Dataset entries

================================

(** * Convertor: the sticker conversion pipeline of [converter.py]

    A shallow embedding of [DependencyManager.get_ffmpeg_path] and of
    [MediaConverter._run_ffmpeg], [render_tgs], [to_gif] and [to_mp4].

    The Python code talks to the operating system (search path, environment,
    file system, temporary directories), to the optional [rlottie_python]
    module and to a child process.  Those are collected in a record [world]
    of oracles; the code itself becomes a state-and-exception monad over a
    file system and a chronological trace of the external calls it makes. *)

From Stdlib Require Import ZArith QArith Qround String Ascii List Bool Lia DecimalString.
From stdpp Require Import gmap strings.
Import ListNotations.

Open Scope string_scope.
Open Scope list_scope.
Open Scope Z_scope.

Set Warnings "-clear-no-such-hyp".

(** ** Exceptions and outcomes *)

(** The exception classes that matter to the code: the first group derives
    from [Exception], the second only from [BaseException], so that an
    [except Exception] clause lets it through. *)
Inductive exn_class :=
| OSError | FileNotFoundError | PermissionError
| ValueError | TypeError | OverflowError | UnicodeDecodeError | RuntimeError
| KeyboardInterrupt | SystemExit | CancelledError.

Record exn := mk_exn { exn_cls : exn_class; exn_msg : string }.

(** [isinstance(e, Exception)] *)
Definition is_Exception (e : exn) : bool :=
  match exn_cls e with
  | KeyboardInterrupt | SystemExit | CancelledError => false
  | _ => true
  end.

Inductive outcome (A : Type) :=
| Return (a : A)
| Raise (e : exn).
Arguments Return {A} a.
Arguments Raise {A} e.

(** ** Python strings, numbers and paths *)

(** Truth value of a [str] and of an [Optional[str]]. *)
Definition str_truthy (s : string) : bool :=
  match s with EmptyString => false | _ => true end.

================================

» PROBLEM DESCRIPTION
Lines from the top of the entries above to the line that contains "FileNotFoundError | PermissionError" should be set down exactly, please, with both ends kept and nothing added.

» ANSWER TO THIS TASK
(** * Convertor: the sticker conversion pipeline of [converter.py]

    A shallow embedding of [DependencyManager.get_ffmpeg_path] and of
    [MediaConverter._run_ffmpeg], [render_tgs], [to_gif] and [to_mp4].

    The Python code talks to the operating system (search path, environment,
    file system, temporary directories), to the optional [rlottie_python]
    module and to a child process.  Those are collected in a record [world]
    of oracles; the code itself becomes a state-and-exception monad over a
    file system and a chronological trace of the external calls it makes. *)

From Stdlib Require Import ZArith QArith Qround String Ascii List Bool Lia DecimalString.
From stdpp Require Import gmap strings.
Import ListNotations.

Open Scope string_scope.
Open Scope list_scope.
Open Scope Z_scope.

Set Warnings "-clear-no-such-hyp".

(** ** Exceptions and outcomes *)

(** The exception classes that matter to the code: the first group derives
    from [Exception], the second only from [BaseException], so that an
    [except Exception] clause lets it through. *)
Inductive exn_class :=
| OSError | FileNotFoundError | PermissionError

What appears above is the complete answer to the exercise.